Henryk Sienkiewicz: la cápsula del tiempo

Sus obsesiones eran la independencia de Polonia y las mujeres llamadas María

Henryk Sienkiewicz recibió el Nobel en 1905. Sienkiewicz fue narrador. Primero fue periodista y cronista. Antes de publicar novelas, escribía cuentos que publicaba en revistas, como era la moda que implantó Guy de Maupassant. Sus obsesiones eran la independencia de Polonia y las mujeres llamadas María (por su vida pasaron seis: hermana, hija, esposas). Sienkiewicz pensaba que la literatura sirve para “ensalzar el espíritu del hombre”. Tal vez por eso hoy, cuando ya a nadie se le ocurre decir esas cosas, sus libros pasan ante muchos por trastos oxidados.

Sienkewicz sigue siendo mundialmente famoso por Quo Vadis, novela histórica que mezcla con maestría hechos reales y ficticios y los narra con realismo. Esta novela, que forma parte de la dieta sana de muchos jóvenes alimentados por sus abuelas, literariarmente hablando, no tiene intrigas ni enredos. Es simple y derecha. Pero fue un riesgo enorme porque cuenta la historia de la persecución y el martirio sin convencionalismos ni retórica dulzona. Cuando apareció en Estados Unidos en 1896, vendió 800 mil ejemplares. En Alemania vendió un millón más. Desde entonces, se ha traducido a más de 50 idiomas y fue llevada al cine en Hollywood en 1951.

La historia transcurre en la Roma de Nerón. La protagoniza Marco Vinicio, un militar romano, que se enamora hasta la desesperación de Ligia, una joven que pertenece a una nueva y extraña secta, la cual amenaza su vida de soldado y todo lo que le parecía sólido antes de conocer a Ligia y a los cristianos. Los personajes de san Pedro y san Pablo están hábilmente entremezclados en la trama de la historia, en la cual aparecen con mucho mayor detalle que en el Nuevo Testamento. El Petronio de Sienkiewicz es un personaje estupendamente logrado en sus contradicciones, que se resuelven en gloria por medio del veneno. El gigante Ursus es entrañable.

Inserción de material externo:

(* ===== verification/Manifest.v ===== *)
(** Snapshot keys, chunk manifests and blob identifiers
    (casstore/snapshot/store.go, store_chunked.go and chunked_gc.go).

    A manifest lists chunk references in stream order; a blob identifier is
    [pack-<domain>-<sha256 hex>] or [chunk-<domain>-<sha256 hex>].  Because
    garbage collection finds a domain's blobs by string prefix and recovers
    domain and hash from the identifier alone, the encoding is what isolation
    rests on: the lemmas here say exactly which identifiers a prefix matches
    and that [parsePackID] inverts [packBlobID].

    [ManifestCodec] is encoding/json on the manifest struct: [Marshal] is total
    and [Unmarshal] inverts it when the strings survive JSON (encoding/json
    replaces bytes that are not valid UTF-8; ASCII always survives). *)

From S2P Require Import Prelude GoStrings Sha256.
From Stdlib Require Import Ascii.

(** ** Keys and metadata *)

Record SnapshotKey := MkKey {
  Tenant : string; Workspace : string; User : string; OwnerKey : string }.

#[global] Instance SnapshotKey_eq_dec : EqDecision SnapshotKey.
Proof. solve_decision. Defined.

#[global] Program Instance SnapshotKey_countable : Countable SnapshotKey :=
  inj_countable' (fun k => (Tenant k, Workspace k, User k, OwnerKey k))
                 (fun '(t, w, u, o) => MkKey t w u o) _.
Next Obligation. by intros []. Qed.

Record SnapshotMetadata := MkMeta {
  mKey : SnapshotKey; Version : string; CreatedAt : Z; SizeBytes : Z;
  Runtime : string; mFormat : string; Tags : gmap string string }.

(** ** Manifests *)

Definition manifestFormatV1 : string := "sandbox-chunked-v1".
Definition manifestFormatV2 : string := "sandbox-chunked-v2".

Record chunkRef := MkRef { Hash : string; PackHash : string; Offset : Z; Size : Z }.

#[global] Instance chunkRef_eq_dec : EqDecision chunkRef.
Proof. solve_decision. Defined.

Record chunkManifest := MkManifest {
  Format : string; TotalSize : Z; mTenant : string; Chunks : list chunkRef }.

#[global] Instance chunkManifest_eq_dec : EqDecision chunkManifest.
Proof. solve_decision. Defined.

(** encoding/json on [chunkManifest]. *)
Class ManifestCodec := {
  json_Marshal : chunkManifest -> bytes;
  json_Unmarshal : bytes -> option chunkManifest;
}.

Definition ascii_only (s : string) : bool :=
  forallb (fun c => (N_of_ascii c <? 128)%N) (String.list_ascii_of_string s).

Class ManifestCodecLaws `{!ManifestCodec} := {
  json_safe : string -> Prop;
  json_safe_ascii : forall s, ascii_only s = true -> json_safe s;
  json_round : forall m, json_safe (Format m) -> json_safe (mTenant m) ->
    Forall (fun ref => json_safe (Hash ref) /\ json_safe (PackHash ref)) (Chunks m) ->
    json_Unmarshal (json_Marshal m) = Some m;
}.

(** ** Blob identifiers *)

Definition tenantSegment (tenant : string) : string :=
  if decide (tenant = "") then "_" else tenant.

Definition packBlobID (tenant hash : string) : string :=
  "pack-" +:+ tenantSegment tenant +:+ "-" +:+ hash.

Definition packTenantPrefix (tenant : string) : string :=
  "pack-" +:+ tenantSegment tenant +:+ "-".

Definition chunkBlobID (tenant hash : string) : string :=
  "chunk-" +:+ tenantSegment tenant +:+ "-" +:+ hash.

Definition chunkTenantPrefix (tenant : string) : string :=
  "chunk-" +:+ tenantSegment tenant +:+ "-".

Definition sha256HexLen : Z := 64.

Definition isHexChar (c : ascii) : bool :=
  let n := Z.of_N (N_of_ascii c) in
  ((48 <=? n) && (n <=? 57)) || ((97 <=? n) && (n <=? 102)) || ((65 <=? n) && (n <=? 70)).

Definition isHex (s : string) : bool :=
  negb (bool_decide (s = "")) && forallb isHexChar (chars s).

Definition parsePackID (id : string) : option (string * string) :=
  if negb (String.prefix "pack-" id) then None
  else
    let rest := str_slice id 5 (strlen id) in
    if strlen rest <? sha256HexLen + 1 then None
    else
      let sep := strlen rest - sha256HexLen - 1 in
      if negb (bool_decide (slice (chars rest) sep (sep + 1) = ["-"%char])) then None
      else
        let domain := str_slice rest 0 sep in
        let hash := str_slice rest (sep + 1) (strlen rest) in
        if negb (isHex hash) then None else Some (domain, hash).

Lemma sha256_hex_strlen b : strlen (sha256_hex b) = sha256HexLen.
Proof. unfold strlen, len. by rewrite chars_length, sha256_hex_length. Qed.

Lemma hex_digit_hex n : 0 <= n < 16 -> isHexChar (hex_digit n) = true.
Proof.
  intros H. assert (Hall : forallb (fun n => isHexChar (hex_digit n)) (seqZ 0 16) = true) by (vm_compute; reflexivity).
  rewrite forallb_forall in Hall. apply Hall, list_elem_of_In, elem_of_seqZ. lia.
Qed.

Lemma hex_encode_hex b : forallb isHexChar (chars (hex_encode b)) = true.
Proof.
  induction b as [|x b IH]; [done|]. unfold chars in *. cbn.
  pose proof (byte_Z_range x).
  rewrite !hex_digit_hex, IH; [done|apply Z.mod_pos_bound; lia|].
  split; [apply Z.div_pos; lia|apply Z.div_lt_upper_bound; lia].
Qed.

(** A string that can stand where a sha256 digest does. *)
Definition is_digest (h : string) : Prop := strlen h = sha256HexLen /\ isHex h = true.

Lemma sha256_is_digest b : is_digest (sha256_hex b).
Proof.
  split; [apply sha256_hex_strlen|]. unfold isHex.
  rewrite bool_decide_false by apply sha256_hex_nonempty.
  by rewrite sha256_hex_eq, hex_encode_hex.
Qed.
#[export] Hint Resolve sha256_is_digest : store.

Lemma digest_nonempty h : is_digest h -> h <> "".
Proof. intros [H _] ->. done. Qed.

Lemma isHexChar_ascii c : isHexChar c = true -> (N_of_ascii c <? 128)%N = true.
Proof. destruct c as [[] [] [] [] [] [] [] []]; vm_compute; done. Qed.

Lemma digest_ascii h : is_digest h -> ascii_only h = true.
Proof.
  intros [_ H]. unfold isHex in H. apply andb_true_iff in H as [_ H]. unfold ascii_only.
  apply forallb_forall. intros c Hc. rewrite forallb_forall in H. by apply isHexChar_ascii, H.
Qed.
#[export] Hint Resolve digest_nonempty digest_ascii : store.

Lemma digest_no_dash h : isHex h = true -> "-"%char ∉ chars h.
Proof.
  intros [_ H]%andb_true_iff Hin. rewrite forallb_forall in H.
  apply list_elem_of_In, H in Hin. by vm_compute in Hin.
Qed.

Lemma str_slice_app s t i j :
  i = strlen s -> j = strlen s + strlen t -> str_slice (s +:+ t) i j = t.
Proof.
  intros -> ->. apply chars_inj. unfold str_slice. rewrite chars_of, chars_app.
  apply (slice_mid _ (chars s) (chars t) []); [by rewrite app_nil_r|done|done].
Qed.

(** What the write path puts in a manifest: v1 references name standalone chunk
    blobs, v2 references name packs. *)
Definition formed (m : chunkManifest) : Prop :=
  (Format m = manifestFormatV1 /\ Forall (fun ref => is_digest (Hash ref) /\ PackHash ref = "") (Chunks m)) \/
  (Format m = manifestFormatV2 /\ Forall (fun ref => is_digest (Hash ref) /\ is_digest (PackHash ref)) (Chunks m)).

Lemma formed_format m : formed m -> Format m = manifestFormatV1 \/ Format m = manifestFormatV2.
Proof. intros [[-> _]|[-> _]]; auto. Qed.

Lemma formed_digests m : formed m ->
  Forall (fun ref => is_digest (Hash ref) /\ (PackHash ref = "" \/ is_digest (PackHash ref))) (Chunks m).
Proof. intros [[_ H]|[_ H]]; eapply Forall_impl; [exact H|naive_solver|exact H|naive_solver]. Qed.

(** The dash that ends [a] is the first dash after it, or lies inside [b]. *)
Lemma dash_prefix (a b x : list ascii) :
  "-"%char ∉ x ->
  (a ++ ["-"%char]) `prefix_of` (b ++ "-"%char :: x) <->
  a = b \/ (a ++ ["-"%char]) `prefix_of` b.
Proof.
  intros Hx. split.
  - intros [k Hk]. symmetry in Hk. apply app_eq_app in Hk as [l [[Ha Hl]|[Hb Hl]]].
    + destruct l as [|z l _] using rev_ind.
      { right. rewrite app_nil_r in Ha. exists []. by rewrite app_nil_r. }
      rewrite app_assoc in Ha. apply app_inj_2 in Ha as [-> [= Hz]]; [|done]. subst z.
      destruct l as [|y l]; [left; by rewrite app_nil_r|].
      cbn in Hl. injection Hl as <- ->. exfalso. apply Hx.
      rewrite !elem_of_app. left. right. constructor.
    + right. exists l. done.
  - intros [->|[k ->]].
    + exists x. by rewrite <- app_assoc.
    + exists (k ++ "-"%char :: x). by rewrite <- !app_assoc.
Qed.

(** ** Properties *)

Lemma parsePackID_pack domain hash :
  is_digest hash -> parsePackID (packBlobID domain hash) = Some (tenantSegment domain, hash).
Proof.
  intros [Hl Hh]. unfold parsePackID, packBlobID. set (d := tenantSegment domain).
  assert (Hp : String.prefix "pack-" ("pack-" +:+ d +:+ "-" +:+ hash) = true).
  { apply prefix_chars. rewrite chars_app. by apply prefix_app_r. }
  rewrite Hp. cbn [negb].
  rewrite (str_slice_app "pack-" (d +:+ "-" +:+ hash)) by (rewrite ?strlen_app; done).
  assert (Hr : strlen (d +:+ "-" +:+ hash) = strlen d + 1 + sha256HexLen)
    by (rewrite !strlen_app, Hl; change (strlen "-") with 1; lia).
  rewrite Hr. unfold sha256HexLen in *. pose proof (len_nonneg (chars d)) as Hd. fold (strlen d) in Hd.
  destruct (Z.ltb_spec (strlen d + 1 + 64) (64 + 1)); [lia|].
  replace (strlen d + 1 + 64 - 64 - 1) with (strlen d) by lia.
  rewrite (slice_mid _ (chars d) ["-"%char] (chars hash)) by (rewrite ?chars_app; done).
  rewrite bool_decide_true by done. cbn [negb].
  assert (Hs : str_slice (d +:+ "-" +:+ hash) (strlen d + 1) (strlen d + 1 + 64) = hash).
  { apply chars_inj. unfold str_slice. rewrite chars_of, !chars_app.
    apply (slice_mid _ (chars d ++ ["-"%char]) (chars hash) []);
      [by rewrite <- app_assoc, app_nil_r|by rewrite len_app|unfold strlen in Hl; lia]. }
  rewrite Hs, Hh. cbn [negb]. do 2 f_equal.
  apply chars_inj. unfold str_slice. rewrite chars_of, chars_app.
  by apply (slice_mid _ [] (chars d) (chars ("-" +:+ hash))).
Qed.

(** [parsePackID] recovers domain and hash from the identifier
    [packBlobID] builds, for every domain (hyphens included) and digest. *)
Theorem parsePackID_packBlobID domain hash :
  is_digest hash -> parsePackID (packBlobID domain hash) = Some (tenantSegment domain, hash).
Proof. apply parsePackID_pack. Qed.

(** Both kinds of identifier are built the same way. *)
Lemma tenantPrefix_iff kind domain other hash :
  is_digest hash ->
  String.prefix (kind +:+ tenantSegment domain +:+ "-") (kind +:+ tenantSegment other +:+ "-" +:+ hash) = true <->
  tenantSegment domain = tenantSegment other \/
  String.prefix (tenantSegment domain +:+ "-") (tenantSegment other) = true.
Proof.
  intros [_ Hh]. rewrite !prefix_chars. rewrite !chars_app. change (chars "-") with ["-"%char].
  assert (Hcut : forall p a b : list ascii, (p ++ a) `prefix_of` (p ++ b) <-> a `prefix_of` b).
  { intros p a b. split; [apply prefix_app_inv|apply prefix_app]. }
  rewrite Hcut. change (["-"%char] ++ chars hash) with ("-"%char :: chars hash).
  rewrite dash_prefix by (by apply digest_no_dash).
  split; intros [H|H]; auto; left; [by apply chars_inj|by rewrite H].
Qed.

(** Exactly which packs a domain-scoped listing sees: those of the domain
    itself, and also those of every domain whose name continues it with a
    hyphen. *)
Theorem packTenantPrefix_matches domain other hash :
  is_digest hash ->
  String.prefix (packTenantPrefix domain) (packBlobID other hash) = true <->
  tenantSegment domain = tenantSegment other \/
  String.prefix (tenantSegment domain +:+ "-") (tenantSegment other) = true.
Proof. apply (tenantPrefix_iff "pack-"). Qed.

Lemma parsePackID_packBlobID_witness :
  parsePackID (packBlobID "acme-prod" (sha256_hex [])) = Some ("acme-prod", sha256_hex []).
Proof. apply (parsePackID_packBlobID "acme-prod" (sha256_hex [])). vm_compute. split; reflexivity. Defined.

Lemma packTenantPrefix_matches_witness :
  String.prefix (packTenantPrefix "acme") (packBlobID "acme-prod" (sha256_hex [])) = true.
Proof.
  apply (packTenantPrefix_matches "acme" "acme-prod" (sha256_hex []));
    [vm_compute; split; reflexivity | right; vm_compute; reflexivity].
Defined.
Lemma loadPackRun_ok s r ph run chunks :
  reader_ok s r -> run <> [] ->
  Forall2 (pack_backed s (packBlobID (mTenant (rManifest r)) ph)) run chunks ->
  exists r', loadPackRun s r ph run = (r', Ok chunks) /\ reader_ok s r' /\ same_position r r'.
Proof.
  intros Hok Hne Hall. set (pid := packBlobID _ ph) in *.
  assert (exists stored ts content, blobs s !! pid = Some (stored, ts) /\ decompressPackBlob stored = Ok content /\
     Forall2 (ref_in content) run chunks /\ Forall (fun ref => pack_aligned stored (Offset ref) (Size ref)) run)
    as (stored & ts & content & Hb & Hd & Hr & Hal).
  { destruct Hall as [|ref c run chunks (stored & ts & content & Hb & Hd & Hr & Ha) Hall]; [done|].
    exists stored, ts, content. split_and!; try done; constructor; try done;
      clear - Hb Hd Hall; induction Hall as [|x y l k (st & t & co & Hb' & Hd' & ? & ?) _ IH];
      constructor; try done; rewrite Hb in Hb'; injection Hb' as <- <-; rewrite Hd in Hd'; by injection Hd' as <-. }
  unfold loadPackRun. fold pid.
  destruct (if decide (cachedPackID r = pid) then cachedPack r else None) as [c|] eqn:Hslot.
  { case_decide as Hpid; [|done]. destruct Hok as [Hc Hs]. destruct (Hs _ Hslot) as (st' & ts' & Hb' & Hd').
    rewrite Hpid, Hb in Hb'. injection Hb' as <- <-. rewrite Hd in Hd'. injection Hd' as <-.
    rewrite (sliceRun_ok _ _ _ Hr). exists r. repeat split; auto. }
  clear Hslot.
  destruct (run_window content run chunks Hne Hr) as (lo & hi & Elo & Ehi & Hlo & Hle & Hhi & Hbnd & Hmin & Hmax).
  rewrite Elo, Ehi. destruct (Z.ltb_spec lo 0); [lia|]. destruct (Z.ltb_spec hi lo); [lia|]. cbn [orb].
  destruct (Z.leb_spec (hi - lo) 0).
  { assert (hi = lo) as -> by lia. rewrite <- (slice_nil content lo).
    rewrite (sliceRun_window content run chunks lo lo) by done. exists r. repeat split; auto; apply Hok. }
  assert (content <> []) by (intros ->; rewrite len_nil in Hhi; lia).
  destruct (framingFor_ok s r pid stored ts content Hok Hb Hd ltac:(done)) as (r1 & f & -> & Hf & Hok1 & Hpos1).
  destruct (loadCompressed_ok s r1 pid stored ts content run chunks Hok1 Hb Hd Hr) as (r2 & Hlc & Hok2 & Hpos2).
  assert (Hpos : same_position r r2) by eauto using same_position_trans.
  destruct Hf as [Hf|(f0 & Hf0 & Hf)]; [rewrite Hf, Hlc; eauto|].
  case_decide as Ha0.
  - destruct Hf as (es & Hp & ->). cbn [algo]. rewrite decide_True by done.
    destruct (loadChunked_ok s pid stored ts content f0 es run chunks lo hi) as [->|(e & -> & ? & ?)]; eauto; try lia.
    + destruct Hmin as (ref & Hin & <-). eapply Forall_forall in Hal; [|done].
      by destruct (Hal _ _ Hf0 Ha0 Hp).
    + destruct (Hmax ltac:(lia)) as (ref & Hin & <-). eapply Forall_forall in Hal; [|done].
      by destruct (Hal _ _ Hf0 Ha0 Hp).
    + rewrite decide_False by naive_solver. rewrite Hlc. eauto.
  - subst f. rewrite decide_False by done. case_bool_decide as Hn; cbn [negb]; [|rewrite Hlc; eauto].
    pose proof (framing_none stored content f0 Hd Hf0 Hn) as Hcontent.
    destruct (get_window s pid stored ts (contentBase f0 + lo) (hi - lo) Hb) as [->|(e & -> & He & _)]; [lia| |].
    + exists r1. split; [|done]. f_equal.
      replace (slice stored (contentBase f0 + lo) (contentBase f0 + lo + (hi - lo))) with (slice content lo hi);
        [by apply sliceRun_window|].
      destruct Hcontent as (-> & ? & ?). rewrite slice_slice; [f_equal; lia|lia..|].
      rewrite slice_len in Hhi; lia.
    + rewrite decide_False by done. rewrite Hlc. eauto.
Qed.

(** ** Completeness *)

(** What the caller is still to receive. *)
Definition pending (s : storage) (r : chunkStreamReader) (data : bytes) : Prop :=
  reader_ok s r /\ exists chunks,
    Forall2 (ref_backed s (mTenant (rManifest r))) (drop (cursorIdx r) (Chunks (rManifest r))) chunks /\
    data = current r ++ concat (queued r) ++ concat chunks.

(** Reads left at most: bytes, plus one per chunk not yet handed out. *)
Definition readsLeft (r : chunkStreamReader) (data : bytes) : nat :=
  length data + length (queued r) + (length (Chunks (rManifest r)) - cursorIdx r).

Lemma loadNextRun_ok s r data :
  pending s r data -> current r = [] -> queued r = [] ->
  (cursorIdx r < length (Chunks (rManifest r)))%nat ->
  exists r', loadNextRun s r = (r', Ok tt) /\ pending s r' data /\ current r' = [] /\ queued r' <> [] /\
    readsLeft r' data = readsLeft r data.
Proof.
  intros [[Hc Hs] (chunks & Hb & ->)] Hcur Hq Hlt. unfold loadNextRun. rewrite Hcur, Hq. cbn [app concat].
  destruct (drop (cursorIdx r) _) as [|ref rest] eqn:Hd.
  { apply (f_equal length) in Hd. rewrite length_drop in Hd. cbn in Hd. lia. }
  assert (Hrest : (length (Chunks (rManifest r)) - cursorIdx r = S (length rest))%nat).
  { apply (f_equal length) in Hd. by rewrite length_drop in Hd. }
  assert (Hadv : forall k r1 q, same_position (set_cursor r (cursorIdx r + S k)) r1 -> reader_ok s r1 ->
    q = take (S k) chunks -> (k <= length rest)%nat ->
    pending s (set_queued r1 q) (concat chunks) /\ current (set_queued r1 q) = [] /\ q <> [] /\
    readsLeft (set_queued r1 q) (concat chunks) = readsLeft r (concat chunks)).
  { intros k r1 q (E1 & E2 & E3 & E4) Hok -> Hk. pose proof (Forall2_length _ _ _ Hb) as Hlen. cbn in Hlen.
    unfold pending, readsLeft. cbn in *. rewrite E1, E2, E3, Hcur, Hq, length_take. cbn [app concat length]. split_and!; try done.
    - exists (drop (S k) chunks). rewrite <- drop_drop, Hd. split; [by apply Forall2_drop|].
      by rewrite <- concat_app, take_drop.
    - by destruct chunks.
    - lia. }
  case_decide as Hv1.
  - inversion Hb as [|? c ? cs Hr Hcs]; subst. unfold ref_backed in Hr. rewrite decide_True in Hr by done.
    destruct Hr as (stored & ts & Hbl & Hde & Hsz). cbn [set_cursor rManifest].
    unfold loadStandaloneChunk. erewrite get_whole by done. rewrite Hde. cbn. rewrite Hsz, Z.eqb_refl. cbn.
    eexists. split; [done|]. apply (Hadv 0%nat); try done; [|cbn; lia].
    by rewrite Nat.add_1_r.
  - destruct (runLength_same rest (PackHash ref)) as [Hrun Hle]. set (n := runLength _ _) in *.
    destruct (loadPackRun_ok s (set_cursor r (cursorIdx r + S n)) (PackHash ref) (ref :: take n rest)
      (take (S n) chunks)) as (r1 & -> & Hok1 & Hp1); [done|done| |].
    { apply (Forall2_take _ _ _ (S n)) in Hb. cbn [take] in Hb. cbn [set_cursor rManifest].
      eapply Forall2_impl_l; [exact Hb|]. intros x y Hx Hxy. unfold ref_backed in Hxy.
      assert (PackHash x = PackHash ref) as Hx'.
      { apply elem_of_cons in Hx as [->|Hx]; [done|]. by eapply Forall_forall in Hrun. }
      rewrite Hx' in Hxy. by rewrite decide_False in Hxy. }
    eexists. split; [done|]. by apply (Hadv n).
Qed.
Lemma dec_refs_enc l fuel : (length (concat (enc_ref <$> l)) < fuel)%nat -> dec_refs fuel (concat (enc_ref <$> l)) = Some l.
Proof.
  revert l; induction fuel as [|fuel IH]; intros [|x l] Hf; [cbn in Hf; lia|lia|done|].
  change (concat (enc_ref <$> x :: l)) with (enc_ref x ++ concat (enc_ref <$> l)) in *.
  destruct (enc_ref_cons x) as (b & t & E). rewrite length_app, E in Hf. cbn [length] in Hf.
  pose proof (dec_ref_enc x (concat (enc_ref <$> l))) as Hd. rewrite E in *. cbn [app dec_refs] in *. rewrite Hd.
  cbn [mbind option_bind]. rewrite IH; [done|]. lia.
Qed.

Lemma enc_pair_cons x : exists b l, enc_pair x = b :: l.
Proof. unfold enc_pair. destruct x as [[|c k] v]; cbn; eauto. Qed.

Lemma dec_pairs_enc l fuel : (length (concat (enc_pair <$> l)) < fuel)%nat -> dec_pairs fuel (concat (enc_pair <$> l)) = Some l.
Proof.
  revert l; induction fuel as [|fuel IH]; intros [|[k v] l] Hf; [cbn in Hf; lia|lia|done|].
  change (concat (enc_pair <$> (k, v) :: l)) with (enc_pair (k, v) ++ concat (enc_pair <$> l)) in *.
  destruct (enc_pair_cons (k, v)) as (b & t & E). rewrite length_app, E in Hf. cbn [length] in Hf.
  assert (Hd : dec_str (enc_pair (k, v) ++ concat (enc_pair <$> l)) = Some (k, enc_str v ++ concat (enc_pair <$> l))).
  { unfold enc_pair at 1. cbn [fst snd]. by rewrite <- app_assoc, dec_str_enc. }
  rewrite E in *. cbn [app dec_pairs] in *. rewrite Hd. cbn [mbind option_bind]. rewrite dec_str_enc. cbn [mbind option_bind].
  rewrite IH; [done|]. lia.
Qed.

#[export] Instance ref_json_laws : ManifestCodecLaws.
Proof.
  refine {| json_safe := fun _ => True |}; [done|]. intros m _ _ _. cbn -[dec_str dec_Z dec_refs].
  rewrite dec_str_enc. cbn -[dec_str dec_Z dec_refs]. rewrite dec_Z_enc. cbn -[dec_str dec_Z dec_refs].
  rewrite dec_str_enc. cbn -[dec_str dec_Z dec_refs]. rewrite dec_refs_enc by lia. by destruct m.
Defined.

(** ** Order of version strings *)

Lemma trimZeros_app l : exists k, l = trimZeros l ++ replicate k zeroChar.
Proof.
  induction l as [|c l [k IH]]; [by exists 0%nat|]. cbn. destruct (trimZeros l) as [|d t] eqn:E.
  - case_decide; [exists (S k); cbn in *; by rewrite IH at 1; subst|exists k; cbn in *; by rewrite IH at 1].
  - exists k. by rewrite IH at 1.
Qed.
Lemma tree_mkdirs p : forall n k fs fs' oe, tree fs -> (k + n <= length p)%nat -> k = 0%nat \/ fs !! take k p = Some NDir ->
  mkdirAll fs ((fun i => take i p) <$> seq (S k) n) = (fs', oe) -> tree fs' /\ (oe = None -> (k + n)%nat = 0%nat \/ fs' !! take (k + n) p = Some NDir).
Proof.
  induction n as [|n IH]; intros k fs fs' oe Ht Hl Hk; cbn [seq fmap list_fmap mkdirAll]; [intros [= <- <-]; by rewrite Nat.add_0_r|].
  destruct (lookup_lt_is_Some_2 p k ltac:(lia)) as [x Hx]. pose proof (take_S_r p k x Hx) as Et.
  assert (Hp : take k p = [] \/ fs !! take k p = Some NDir) by (destruct Hk as [->|?]; [by left|by right]).
  replace (k + S n)%nat with (S k + n)%nat by lia. destruct (fs !! take (S k) p) as [[|b]|] eqn:E.
  - intros H. eapply IH; [done|lia|by right|done].
  - intros [= <- <-]. done.
  - intros H. eapply IH; [..|exact H]; [|lia|right; by rewrite lookup_insert_eq]. rewrite Et. apply tree_insert; [done|done|by left].
Qed.

Lemma take_prefixes (dir : path) n : take n (prefixesOf dir) = (fun i => take i dir) <$> seq 1 (Nat.min n (length dir)).
Proof. unfold prefixesOf. rewrite <- fmap_take. f_equal. apply take_seq. Qed.

Lemma tree_mkdirAll fs fs' oe io dir :
  tree fs -> match ioMkdir io with
             | Some (n, e) => ((mkdirAll fs (take n (prefixesOf dir))).1, Some e)
             | None => mkdirAll fs (prefixesOf dir)
             end = (fs', oe) -> tree fs' /\ (oe = None -> dir = [] \/ fs' !! dir = Some NDir).
Proof.
  intros Ht. destruct (ioMkdir io) as [[n e]|].
  - intros [= <- <-]. split; [|done]. rewrite take_prefixes. destruct (mkdirAll fs _) as [fs1 o1] eqn:E. cbn.
    eapply (tree_mkdirs dir _ 0) in E; [apply E|done|lia|by left].
  - intros E. eapply (tree_mkdirs dir (length dir) 0) in E; [|done|lia|by left]. destruct E as [H1 H2]. split; [done|]. intros Ho.
    destruct (H2 Ho) as [H|H]; [left; by apply nil_length_inv|right]. cbn in H. by rewrite firstn_all in H.
Qed.


Lemma tree_in_dir fs dir x b :
  tree fs -> fs !! dir = Some NDir -> fs !! (dir ++ [x]) <> Some NDir -> tree (<[dir ++ [x] := NFile b]> fs) /\ <[dir ++ [x] := NFile b]> fs !! dir = Some NDir.
Proof.
  intros Ht Hd Hx. split; [apply tree_insert; [done|by right|by right]|].
  rewrite lookup_insert_ne; [done|]. intros E%(f_equal length). rewrite length_app in E. cbn in E. lia.
Qed.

Antes de Quo Vadis, Sienkiewicz ya era fabulosamente afamado en su Polonia natal, por una trilogía histórica publicada entre 1884 y 1888. Esta trilogía narra la gesta de los polacos en contra de tres invasores sucesivos: los cosacos, los suecos y los otomanos. Estos libros han mantenido su popularidad durante más de 100 años. En algunos momentos de la historia de ese país, los polacos han arrancado páginas de los libros de Sienkiewicz y las portan como medallas sobre la ropa, para nunca olvidar el deseo de independencia. En momentos más tranquilos, son lectura obligada para los estudiantes de Polonia.

Con el paso del tiempo, Sienkiewicz fue relegado al olvido fuera de Europa Oriental. Entre los que hablamos español su aura dorada se herrumbró y pasó a ser un segundón, como parece ser la suerte de tantos Nobel. Sin embargo, sus obras no son piezas de museo. Son más como cápsulas del tiempo. A ciertos escritores se les regala el don de encarnar el espíritu de una nación: Cervantes y España, Shakespeare e Inglaterra, Mark Twain y Estados Unidos. Esto sucede con Henryk Sienkiewicz y Polonia. Si alguien quiere comprender el corazón de ese país, debe leer a Sienkiewicz.